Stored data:
_ _ _

(** Leaving the loop once the generation has moved. *)
Lemma leave_books s t b' gen k :
  at_ t = BarTest b' gen -> cell s (b_gen b') <> gen -> match k with KBarSleep _ _ _ => False | _ => True end ->
  knows s (goto (InUnlock b' UXchg k) t) /\ same_books (gen_of s) t (goto (InUnlock b' UXchg k) t).
Proof.
  intros Hat Hne Hk. assert (Hw : waiting_gen (goto (InUnlock b' UXchg k) t) = None) by by destruct k.
  split; [split; [by rewrite Hw|done]|]. unfold same_books, waits. rewrite Hw. split_and!.
  - rewrite decide_False by done. unfold waiting_gen. rewrite Hat. destruct (Z.eqb_spec b' b) as [->|]; [|done].
    rewrite decide_False; [done|]. intros [= ->]. by apply Hne.
  - unfold resets. by rewrite Hat.
  - unfold nexts. by rewrite Hat.
Qed.

(** The loads of the critical section. *)
Lemma load_books s t p :
  waiting_gen t = None -> resets t = 0 -> nexts t = 0 ->
  match p with
  | BarArrived b' gen => b' = b -> gen = gen_of s
  | BarCount b' gen arrived => b' = b -> gen = gen_of s /\ arrived = arrived_of s + 1
  | BarStore b' gen arrived count => b' = b -> gen = gen_of s /\ arrived = arrived_of s + 1 /\ count = n
  | _ => False
  end -> knows s (goto p t) /\ same_books (gen_of s) t (goto p t).
Proof.
  intros Hw Hr Hn Hp. assert (Hw' : waiting_gen (goto p t) = None) by by destruct p.
  split; [split; [by rewrite Hw'|by destruct p]|]. apply same_books_pc; [by rewrite Hw, Hw'|by rewrite Hr; destruct p|by rewrite Hn; destruct p].
Qed.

_ _ _

ACTIVITY:
In the entries above, restate word for word the lines between the one holding "- unfold nexts. by rewrite Hat." and the one holding "split; [split; [by rewrite Hw'|by", inclusive, and nothing besides.

SOLUTION TO THE EXERCISE:
  - unfold nexts. by rewrite Hat.
Qed.

(** The loads of the critical section. *)
Lemma load_books s t p :
  waiting_gen t = None -> resets t = 0 -> nexts t = 0 ->
  match p with
  | BarArrived b' gen => b' = b -> gen = gen_of s
  | BarCount b' gen arrived => b' = b -> gen = gen_of s /\ arrived = arrived_of s + 1
  | BarStore b' gen arrived count => b' = b -> gen = gen_of s /\ arrived = arrived_of s + 1 /\ count = n
  | _ => False
  end -> knows s (goto p t) /\ same_books (gen_of s) t (goto p t).
Proof.
  intros Hw Hr Hn Hp. assert (Hw' : waiting_gen (goto p t) = None) by by destruct p.
  split; [split; [by rewrite Hw'|by destruct p]|]. apply same_books_pc; [by rewrite Hw, Hw'|by rewrite Hr; destruct p|by rewrite Hn; destruct p].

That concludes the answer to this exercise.